I’m all about giving students free choice in the books they read, so this activity is a supplement to their independent reading at the start of the month. There are templates for fiction and nonfiction books to please all of the readers. While students are working on their book analysis, they’ll be practicing important reading skills and contributing to the aesthetic of the classroom/hallway. A win, win!
This resource is now part of a big bundle! In addition to Holiday Lights, you can also use Winter and Christmas themed reading banners! Click here
Christmas Around the World
This is the big project I assign at the start of December. Students choose any country they want to research and learn more about. This project is so easy from a teacher perspective because it is self-paced and very student friendly. The students get so into the project and become experts on their country’s version of Christmas (including Kwanzaa and Hanukkah if they want)!
I’m a big diorama fan, and this project is my favorite because of that. I make the diorama component optional since it is a lot of work, but most students choose to create a diorama to represent a holiday scene from the country they’re researching. They’re always so creative and interesting to see! This project is one of my favorites. I allow time for research in the classroom, but most of the assembly is done at home (of course this depends on the make-up of your class, it could easily be an at-school project if needed).
Winter + Christmas Themed Writing Projects
Are you familiar with my Haunted House for Sale writing project? It is such a big hit with teachers all around the world that I decided to make more of them for other holidays/seasons!
These books are consistent and make it really easy for your students to work independently. Each page has clear directions, provides a sentence count, and gives them a full checklist of ideas to consider while they’re writing.
For December, allow me to introduce Winter’s Wild Ride: The Story of a Snowflake! In this narrative nonfiction writing activity, best for grades 3-5, students will write a book from the perspective of a snowflake! Their story begins as a raindrop, travels through the water cycle stages, and ends with the snowflake falling gracefully from the sky. But don’t worry, your writers will reassure readers that the snowflake will continue the cycle again and again!

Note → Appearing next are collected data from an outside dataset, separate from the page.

(* ================================================================== *)
(** * Saving, and what one embed does to the world *)
(* ================================================================== *)

Lemma writes_traced (evs : list io_event) (w : World) :
  writes (traced evs w) = writes w + writes (with_io_trace evs w).
Proof. unfold writes, traced. cbn [io_trace with_io_trace]. apply count_occ_app. Qed.

(** Case analysis on the store, for a call of [save_database db]. *)
Ltac save_cases db d wo wf :=
  unfold_io; destruct d, wo, wf; unfold_io;
  try destruct (Utf8.encode (Json.dumps db)); unfold_io.

Lemma save_database_keeps_memory (db : database) (w : World) :
  card_database (snd (save_database db w)) = card_database w
  /\ LOG_MESSAGES (snd (save_database db w)) = LOG_MESSAGES w.
Proof.
  destruct w as [[d fb r wo wf] tr lr ck lm st cdb [sd md]].
  save_cases db d wo wf; split; reflexivity.
Qed.

Lemma save_database_writes_once (db : database) (w : World) :
  dir_present (fs w) = true \/ makedirs_ok (fs w) = true ->
  writes (snd (save_database db w)) = S (writes w).
Proof.
  destruct w as [[d fb r wo wf] tr lr ck lm st cdb [sd md]].
  unfold makedirs_ok. cbn [fs dir_present write_ok write_fault]. intros H.
  save_cases db d wo wf;
    try (destruct H as [H|H]; discriminate H);
    unfold writes; cbn [io_trace]; rewrite !count_occ_app; cbn; lia.
Qed.
(** [updateData], built from the result of the send. *)
Definition completion (row : Queued) (t : Times) (result : Outcome) : Update :=
  if success result then
    {| u_status := "sent";
       u_processing_started_at := None;
       u_processing_completed_at := Some (t_completed t);
       u_sent_at := Some (t_sent t);
       u_devices_reached := Some (default 0 (devicesReached result));
       u_error_message := None;
       u_retry_count := None;
       u_scheduled_for := None |}
  else
    let retry_count := default 0 (q_retry_count row) + 1 in
    {| u_status := if Z.ltb retry_count 3 then "pending" else "failed";
       u_processing_started_at := None;
       u_processing_completed_at := Some (t_completed t);
       u_sent_at := None;
       u_devices_reached := None;
       u_error_message :=
         Some (match error result with
               | Some e => if String.eqb e "" then "Unknown error" else e
               | None => "Unknown error"
               end);
       u_retry_count := Some retry_count;
       u_scheduled_for :=
         if Z.ltb retry_count 3 then Some (t_retry t + retry_count * 5 * 60 * 1000)
         else None |}.


Section Processing.

Variable p : Providers.
Variable b : Backend.

(** The message with which an [update] of the queue table throws, if it
    does; an error it only returns is ignored by the loop. *)
Variable update_throws : string -> Update -> option string.

(** The readings of the clock for the row at each index. *)
Variable times : nat -> Times.

Definition record (st : State) (id : string) (u : Update) : State := {|
  processedCount := processedCount st;
  st_rateLimits := st_rateLimits st;
  st_store := st_store st;
  updates := updates st ++ [(id, u)];
  st_calls := st_calls st
|}.

(** The [catch] of the loop body; its own update is not guarded. *)
Definition on_error (st : State) (t : Times) (row : Queued) (message : string)
  : option string * State :=
  match update_throws (q_id row) (marked_failed t message) with
  | Some thrown => (Some thrown, st)
  | None => (None, record st (q_id row) (marked_failed t message))
  end.

(** One turn of the loop: the message thrown out of it, if any, and the
    state. *)
Definition process_one (st : State) (index : nat) (row : Queued)
  : option string * State :=
  let t := times index in
  match update_throws (q_id row) (marked_processing t) with
  | Some message => on_error st t row message
  | None =>
      let st1 := record st (q_id row) (marked_processing t) in
      let run := sendNotification p b (t_send t) (st_rateLimits st1) (st_store st1)
                   (q_user_id row) (q_notification_type row)
                   (default ∅ (q_data row)) in
      let st2 := {| processedCount := processedCount st1;
                    st_rateLimits := rateLimits run;
                    st_store := store run;
                    updates := updates st1;
                    st_calls := st_calls st1 ++ calls run |} in
      let updateData := completion row t (outcome run) in
      match update_throws (q_id row) updateData with
      | Some message => on_error st2 t row message
      | None =>
          let st3 := record st2 (q_id row) updateData in
          (None,
           {| processedCount := processedCount st3 + 1;
              st_rateLimits := st_rateLimits st3;
              st_store := st_store st3;
              updates := updates st3;
              st_calls := st_calls st3 |})
      end
  end.

Fixpoint process_from (index : nat) (rows : list Queued) (st : State)
  : result Z * State :=
  match rows with
  | [] => (Ok (processedCount st), st)
  | row :: rest =>
      match process_one st index row with
      | (Some message, st') => (Throw message, st')
      | (None, st') => process_from (S index) rest st'
      end
  end.

(** [processNotificationQueue()]; [selected] is the answer of the select,
    [Throw] when the call itself throws. *)
Definition processNotificationQueue (selected : result Selection)
    (rl : gmap string RateLimit) (db : Store) : result Z * State :=
  let start := {| processedCount := 0; st_rateLimits := rl; st_store := db;
                  updates := []; st_calls := [] |} in
  match selected with
  | Throw message => (Throw message, start)
  | Ok answer =>
      match sel_error answer, sel_data answer with
      | Some _, _ => (Ok 0, start)
      | None, None => (Ok 0, start)
      | None, Some [] => (Ok 0, start)
      | None, Some queuedNotifications => process_from 0 queuedNotifications start
      end
  end.

End Processing.

End Queue.

(** ** The hourly event reminders *)

Module Reminders.

(** The selected columns of an event and the [status] the query filters
    on; instants are in milliseconds. *)
Record Event : Type := {
  e_id : string;
  e_name : string;
  e_start_time : Z;
  e_organizer_id : string;
  e_status : string
}.

(** The [events] table, and the error with which a select on it fails for
    a given window. *)
Record Db : Type := {
  events : list Event;
  select_error : Z -> Z -> option string
}.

The second book option is super fun: North Pole House for Sale! In this December Holiday writing activity for grades 2-5, students will use their knowledge of persuasive, descriptive and creative writing to convince the reader to buy a house from them. The catch: It’s located in the North Pole!
Your students will be directed to create an informational booklet to describe every detail of a house in the North Pole. As the #1 Real Estate Agent in the country, they’re expected to SELL IT! Can they do it?!
Add a Holiday Twist
Aside from the projects and activities, December is a great time to feed into the excitement and incorporate holiday twists into your regularly scheduled programming. For example, inflatable reindeer antlers can really spice up your math review! Divide students into teams and each time they answer a review question correctly give them a chance to toss an inflatable ring onto the antlers. Instant holiday engagement! (Adults love this antler game too… trust me, it was a hit at my Christmas party!)
Having an indoor snowball fight is another exciting way to boost engagement and get kiddos up and moving. It’s perfect for a brain break or as an incentive for positive behavior. I like to draw lines on the board for each letter of “Snowball Fight” and allow students to guess letters throughout the day. Of course, I choose students with role model behavior–which immediately encourages everyone to be on their best behavior for the day… trust me, it works! I found a great product for indoor snowballs on Amazon, but if you read this blog post, you’ll see how you can recreate a similar activity for free!
These are just a few fun and easy ideas to incorporate into the month of December in the classroom! What are your favorite ways to enjoy the month with your students? Check out my Instagram for more ideas for your classroom and don’t forget to follow along on Facebook too!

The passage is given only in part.